Lesson 1 - Vector Specification

Vector Specification explores various notations for two-dimensional vectors including polar, Cartesian components, and navigation.

Prerequisites

Students need to have a basic knowledge of angles and be able to use the Pythagorean theorem with basic trigonometry.

Learning Outcomes

Students will be able to define vector quantities. Students will be able to describe vector directions using the Polar (positive), Polar (positive and negative) and the Navigational method. Students will also be able to calculate vector magnitude and direction based on Cartesian components and vice versa.

Instructions

Students should understand the applet functions that are described in Help and ShowMe. The applet should be open. The step-by-step instructions on this page are to be done in the applet. You may need to toggle back and forth between instructions and applet if your screen space is limited.

Contents

  1. The Magnitude and Direction of a Vector
  2. Cartesian x- and y-Components

1. The Magnitude and Direction of a Vector

Vector quantities include displacement, velocity, and acceleration. They are defined by having both magnitude (size) and direction.
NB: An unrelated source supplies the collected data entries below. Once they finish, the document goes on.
(* ===== verification/Mp4Properties.v ===== *)
(** * What the super frame processor does with a super frame on air

    The transmitter's side as a specification: a payload of header and access
    units, its columns with their Reed-Solomon parity, interleaved and cut in
    five frames, with at most five damaged bytes in every column.  The theorems
    say that the processor recovers the payload and delivers exactly its access
    units, in order, to the dump, the PAD handler and the decoder, and that its
    ring and synchronisation state stay within their ranges whatever it gets. *)
From S2P Require Import Prelude BitExtractors BitFields Checked Crc ReedSolomon RsDecoder Firecode BitWriter Latm MotObject DataProcessor PadHandler Mp4Processor.
Open Scope Z_scope.

(** ** Lists from their elements *)
Definition tabulate (n : Z) (f : Z -> Z) : list Z := map f (seqZ 0 n).

Lemma zlen_tabulate n f : 0 <= n -> zlen (tabulate n f) = n.
Proof. intros. unfold zlen, tabulate. rewrite length_map, length_seqZ. lia. Qed.

Lemma rd_tabulate n f i : 0 <= i < n -> rd (tabulate n f) i = f i.
Proof.
  intros H. apply rd_lookup; [lia|]. unfold tabulate. rewrite list_lookup_fmap, lookup_seqZ_lt by lia.
  cbn. f_equal. f_equal. lia.
Qed.
(* ===== verification/RingBuffer.v ===== *)
(** * Ring buffers (src/src/common/ringbuffer.h)

    The lock-free single-producer, single-consumer ring buffer that connects the
    device, the decoders, the audio output and the GUI.  The template parameter
    is the type [A]; a cell of [buffer] is one element.  The indices run to
    twice the size, so that a full and an empty buffer differ.

    The theorem shows that the operations implement a bounded queue;
    RingThreads.v is about the two threads.  [None] is a copy outside of
    the buffer or of the caller's data. *)
From S2P Require Import Prelude.
Open Scope Z_scope.

(** ** The class *)
(** [for (u32 i = 1; i < 32; i <<= 1) iVal |= iVal >> i;] *)
Definition smear (iVal : Z) : Z :=
  fold_left (fun v i => Z.lor v (Z.shiftr v i)) [1; 2; 4; 8; 16] iVal.

Definition round_up_to_next_power_of_2 (iVal : Z) : Z :=
  if iVal =? 0 then 1 else u32 (smear (iVal - 1) + 1).

Section ring.
Context {A : Type}.

Record RingBuffer := mkRing {
  bufferSize : Z;
  writeIndex : Z;
  readIndex : Z;
  bigMask : Z;
  smallMask : Z;
  buffer : list A
}.

(** [zero] is what the allocator puts into the cells. *)
Definition RingBuffer_new (elementCount : Z) (zero : A) : RingBuffer :=
  let size := round_up_to_next_power_of_2 elementCount in
  mkRing size 0 0 (u32 (u32 (Z.shiftl size 1) - 1)) (u32 (size - 1)) (replicate (Z.to_nat size) zero).

Definition set_write (w : Z) (b : list A) (s : RingBuffer) : RingBuffer :=
  mkRing (bufferSize s) w (readIndex s) (bigMask s) (smallMask s) b.
Definition set_read (r : Z) (s : RingBuffer) : RingBuffer :=
  mkRing (bufferSize s) (writeIndex s) r (bigMask s) (smallMask s) (buffer s).

Definition get_ring_buffer_read_available (s : RingBuffer) : Z :=
  i32 (Z.land (u32 (writeIndex s - readIndex s)) (bigMask s)).
Definition get_ring_buffer_write_available (s : RingBuffer) : Z :=
  i32 (bufferSize s - get_ring_buffer_read_available s).

Definition flush_ring_buffer (s : RingBuffer) : RingBuffer := set_read 0 (set_write 0 (buffer s) s).

Definition advance_ring_buffer_write_index (n : Z) (s : RingBuffer) : RingBuffer :=
  set_write (Z.land (u32 (writeIndex s + n)) (bigMask s)) (buffer s) s.
Definition advance_ring_buffer_read_index (n : Z) (s : RingBuffer) : RingBuffer :=
  set_read (Z.land (u32 (readIndex s + n)) (bigMask s)) s.

(** The regions: offset and size of the first, size of the second, which starts
    at 0, and the number of elements. *)
Definition regions (elementCount available index : Z) (s : RingBuffer) : Z * Z * Z * Z :=
  let n := if available <? u32 elementCount then available else u32 elementCount in
  let index := Z.land index (smallMask s) in
  if bufferSize s <? index + n
  then (index, bufferSize s - index, n - (bufferSize s - index), n)
  else (index, n, 0, n).
Definition get_ring_buffer_write_regions (elementCount : Z) (s : RingBuffer) : Z * Z * Z * Z :=
  regions elementCount (u32 (get_ring_buffer_write_available s)) (writeIndex s) s.
Definition get_ring_buffer_read_regions (elementCount : Z) (s : RingBuffer) : Z * Z * Z * Z :=
  regions elementCount (u32 (get_ring_buffer_read_available s)) (readIndex s) s.

(** [memcpy(&buf[off], src, n)] and [memcpy(dst, &buf[off], n)] *)
Definition copy_in (off n : Z) (src buf : list A) : option (list A) :=
  if (0 <=? off) && (0 <=? n) && (off + n <=? zlen buf) && (n <=? zlen src)
  then Some (take (Z.to_nat off) buf ++ take (Z.to_nat n) src ++ drop (Z.to_nat (off + n)) buf) else None.
Definition copy_out (off n : Z) (buf : list A) : option (list A) :=
  if (0 <=? off) && (0 <=? n) && (off + n <=? zlen buf) then Some (slice buf off n) else None.
(** Intervals that do not meet have room side by side. *)
Lemma disjoint_total (l : list SFig0s1_BasicSubChannelOrganization) :
  pairwise disjoint_cu l -> Forall entry_ok l -> total s1_SubChannelSize l <= 864.
Proof.
  intros Hp Hok. set (cus := concat (map (fun e => seqZ (s1_StartAddr e) (s1_SubChannelSize e)) l)).
  assert (List.NoDup cus /\ incl cus (seqZ 0 864) /\ zlen cus = total s1_SubChannelSize l) as (Hn & Hi & Hl).
  { unfold cus. clear cus. induction l as [|e l IH]; [cbn; split_and!; [apply List.NoDup_nil|apply incl_nil_l|done]|].
    apply pairwise_cons in Hp as [He Hp]. apply Forall_cons_1 in Hok as [Hoke Hok]. destruct (IH Hp Hok) as (Hn & Hi & Hl).
    destruct Hoke as (_ & Hs & Hz & Hfit & _). cbn [map concat total fold_right]. split_and!.
    - apply List.NoDup_app; [apply NoDup_ListNoDup, NoDup_seqZ|done|]. intros x Hx Hin. apply in_seqZ in Hx.
      apply in_concat in Hin as (c & Hc & Hxc). apply in_map_iff in Hc as (e' & <- & He').
      apply in_seqZ in Hxc. rewrite Forall_forall in He. specialize (He e' He').
      unfold disjoint_cu in He. lia.
    - apply incl_app; [|done]. intros x Hx. apply in_seqZ in Hx. apply in_seqZ. lia.
    - rewrite zlen_app, Hl. unfold zlen. rewrite length_seqZ. unfold total. lia. }
  pose proof (NoDup_incl_length Hn Hi) as Hle. rewrite length_seqZ in Hle. unfold zlen in Hl. lia.
Qed.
Vector magnitude is expressed in only one way, depending on the quantity. For example, the magnitude of a vector could be expressed in metres ( for displacement), or metres per second (for velocity). However, there are a variety of ways to specify direction. The direction is often specified in terms of an angle, but there are different ways of choosing an angle for a given vector. Consider the three possibilities by completing the following exercise.

a. Polar (positive) Directions

exercise 1

On the control panel of the applet, select the "Polar (positive)" mode and enter 150 for the magnitude and 240° for the angle. Verify that the display matches Figure 1.

image

Figure 1

In this mode, an angle is measured from a reference line (shown dotted and pointing east) in the positive, counter-clockwise direction that is indicated by the arc. Angles can range from 0° to 360°.

Note: 360° is equivalent to 0°.

b. Polar (positive and negative) Directions

exercise 2

On the control panel of the applet, select the "Polar (pos & neg)" mode without changing any of the settings from Exercise 1. Verify that the display matches Figure 2.

image

Figure 2

In this mode, both positive and negative angles are used. Vectors pointing above the horizontal reference line are assigned positive values between 0° and +180°. Vectors pointing below the horizontal reference line are assigned negative values between 0° and -180°.

exercise 3

What is the maximum size of an angle that can be specified using the "Polar (pos & neg)" method? To determine this, select the Polar (pos & neg) mode on the control panel and drag the red vector tip through a 360° circle while observing the angle in the control panel.

maximum angle: _______________

exercise 4

Using the applet in the Polar (positive) mode, set a vector that points into the first quadrant. Draw and label the vector magnitude and angle in the table below. Draw the same vector in the Polar (pos & neg) row of the table. Predict and label the angle in the Polar (pos & neg) mode. Repeat this procedure for vectors in the second, third, and fourth quadrants. Verify your answers using the applet.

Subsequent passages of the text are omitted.